■ **What you will do**
When you reach the line containing "lift (index_at states 0)." in the data below, begin returning lines exactly as written, and stop once the line containing "updatedAt round ≤" has been returned.
- Opening Delimiter -
(** The checks on a round that need no further read; its update time. *)
Definition check_round (oracle : Address) (round : latestRoundDataReturn) :
    outcome ChainError N :=
  _ ← bail_if (Z.leb (answer round) 0) (InvalidOracle oracle "returned non-positive price");
  started_at ← u256_to_u64 (startedAt round) "oracle.startedAt";
  updated_at ← u256_to_u64 (updatedAt round) "oracle.updatedAt";
  _ ← bail_if ((started_at =? 0) || (updated_at =? 0)) (InvalidOracle oracle "round incomplete");
  _ ← bail_if (updated_at <? started_at)
        (InvalidOracle oracle ("startedAt " +:+ to_decimal started_at +:+ " is after updatedAt " +:+
           to_decimal updated_at));
  _ ← bail_if (answeredInRound round <? roundId round)
        (InvalidOracle oracle "answeredInRound is older than roundId");
  Ok updated_at.

Definition check_staleness (oracle : Address) (updated_at block_timestamp max_staleness : N) :
    outcome ChainError unit :=
  _ ← bail_if (block_timestamp <? updated_at)
        (InvalidOracle oracle ("updatedAt " +:+ to_decimal updated_at +:+
           " is later than pinned block ts " +:+ to_decimal block_timestamp));
  bail_if (max_staleness <? u64_sub block_timestamp updated_at)
    (InvalidOracle oracle ("stale at pinned block timestamp " +:+ to_decimal block_timestamp)).

(** The answer at 18 decimals. *)
Definition scale_price (answer decimals : N) : N :=
  if decimals <=? 18 then answer * pow10 (18 - decimals) else answer / pow10 (decimals - 18).

Definition price_usd_1e18 (oracle : Address) (block_number max_staleness : N) :
    io W ChainError N :=
  round ← contract_call latestRoundData oracle tt (Some block_number);
  updated_at ← lift (check_round oracle round);
  pinned ← block_by_number block_number;
  _ ← lift (check_staleness oracle updated_at (ba_timestamp pinned) max_staleness);
  decimals ← contract_call feed_decimals oracle tt (Some block_number);
  let scaled := scale_price (Z.abs_N (answer round)) decimals in
  _ ← lift (bail_if (scaled =? 0) (InvalidOracle oracle "normalized price rounds to zero"));
  mret scaled.

(** [reads.chunks_exact(2)]. *)
Fixpoint chunks_exact2 {A} (l : list A) : list (A * A) :=
  match l with a :: b :: l => (a, b) :: chunks_exact2 l | _ => [] end.

(** One iteration of the loop over the pools. *)
Definition accept_pool (config : BootstrapConfig) (block_number : N) (states : list PoolState)
    (item : (Address * Address) * (list byte * list byte)) : io W ChainError (list PoolState) :=
  let '((asset_, pool), chunk) := item in
  actual_asset ← lift (decode_read asset chunk.1);
  _ ← lift (bail_if (negb (bool_decide (actual_asset = asset_)))
              (PoolAssetMismatch pool actual_asset asset_));
  balance ← lift (decode_read totalAssets chunk.2);
  feed ← lift (map_err (fun _ =>
                 InvalidPoolTopology ("missing USD feed for " +:+ address_to_string asset_))
               (asset_feed config asset_));
  asset_usd ← price_usd_1e18 feed block_number (cfg_max_oracle_staleness config);
  asset_decimals ← decimals_at asset_ block_number;
  mret (states ++ [mkPoolState asset_ pool (u256_to_big balance) asset_usd asset_decimals]).

Definition pool_states_at (config : BootstrapConfig) (pools : list (Address * Address))
    (block_number : N) : io W ChainError (list PoolState) :=
  reads ← aggregate_reads
    (mjoin (map (fun '(_, pool) => [read_call asset pool tt; read_call totalAssets pool tt]) pools))
    block_number;
  fold_m (accept_pool config block_number) [] (zip pools (chunks_exact2 reads)).

Definition pool_state_at (config : BootstrapConfig) (asset_ pool : Address) (block_number : N) :
    io W ChainError PoolState :=
  states ← pool_states_at config [(asset_, pool)] block_number;
  lift (index_at states 0).
End Prices.

(* ------------------------------------------------------------------ *)
(** ** Helper lemmas *)

Section ConfigReadFacts.
Context `{HexCrate, AbiCodec} {W : Type} `{!RpcIface W}.

Lemma quantity_bound value field n : quantity value field = Ok n → n ≤ u64_max.
Proof.
  unfold quantity. intros (raw & _ & Hn%ok_or_ok)%bind_ok. by eapply u64_from_str_radix16_bound.
Qed.

Lemma block_timestamp_bound tag expected w b w' :
  block tag expected w = (Ok b, w') → ba_timestamp b ≤ u64_max.
Proof.
  unfold block. intros Hb. repeat (apply io_bind_ok in Hb as (? & ? & ?Hstep & Hb)).
  apply io_ret_ok in Hb as [<- _]. simpl.
  repeat match goal with Hs : lift _ _ = (Ok _, _) |- _ => apply lift_ok in Hs as [Hs _] end.
  by eapply quantity_bound.
Qed.

(** *** Oracle rounds *)

(** A complete round, answered no earlier than asked. *)
Definition round_valid (round : latestRoundDataReturn) : Prop :=
  (0 < answer round)%Z ∧ 0 < startedAt round ∧ startedAt round ≤ updatedAt round ∧
  updatedAt round ≤ u64_max ∧ roundId round ≤ answeredInRound round.

Lemma check_round_ok oracle round u :
  check_round oracle round = Ok u ↔ round_valid round ∧ u = updatedAt round.
Proof.
  unfold check_round, round_valid, u256_to_u64, u256_to_big.
  destruct (Z.leb_spec (answer round) 0) as [|Hz]; cbn [bail_if mbind outcome_bind].
  { split; [done|]. lia. }
  destruct (N.leb_spec (startedAt round) u64_max); cbn [mbind outcome_bind].
  2:{ split; [done|]. lia. }
  destruct (N.leb_spec (updatedAt round) u64_max); cbn [mbind outcome_bind].
  2:{ split; [done|]. lia. }
  destruct (N.eqb_spec (startedAt round) 0); cbn [orb bail_if mbind outcome_bind].
  { split; [done|]. lia. }
  destruct (N.eqb_spec (updatedAt round) 0); cbn [orb bail_if mbind outcome_bind].
  { split; [done|]. lia. }
  destruct (N.ltb_spec (updatedAt round) (startedAt round)); cbn [bail_if mbind outcome_bind].
  { split; [done|]. lia. }
  destruct (N.ltb_spec (answeredInRound round) (roundId round)); cbn [bail_if mbind outcome_bind].
  { split; [done|]. lia. }
  split; [intros <-%(inj Ok); lia|by intros [_ ->]].
Qed.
- Closing Delimiter -
■ **Output of the task**
  lift (index_at states 0).
End Prices.

(* ------------------------------------------------------------------ *)
(** ** Helper lemmas *)

Section ConfigReadFacts.
Context `{HexCrate, AbiCodec} {W : Type} `{!RpcIface W}.

Lemma quantity_bound value field n : quantity value field = Ok n → n ≤ u64_max.
Proof.
  unfold quantity. intros (raw & _ & Hn%ok_or_ok)%bind_ok. by eapply u64_from_str_radix16_bound.
Qed.

Lemma block_timestamp_bound tag expected w b w' :
  block tag expected w = (Ok b, w') → ba_timestamp b ≤ u64_max.
Proof.
  unfold block. intros Hb. repeat (apply io_bind_ok in Hb as (? & ? & ?Hstep & Hb)).
  apply io_ret_ok in Hb as [<- _]. simpl.
  repeat match goal with Hs : lift _ _ = (Ok _, _) |- _ => apply lift_ok in Hs as [Hs _] end.
  by eapply quantity_bound.
Qed.

(** *** Oracle rounds *)

(** A complete round, answered no earlier than asked. *)
Definition round_valid (round : latestRoundDataReturn) : Prop :=
  (0 < answer round)%Z ∧ 0 < startedAt round ∧ startedAt round ≤ updatedAt round ∧
  updatedAt round ≤ u64_max ∧ roundId round ≤ answeredInRound round.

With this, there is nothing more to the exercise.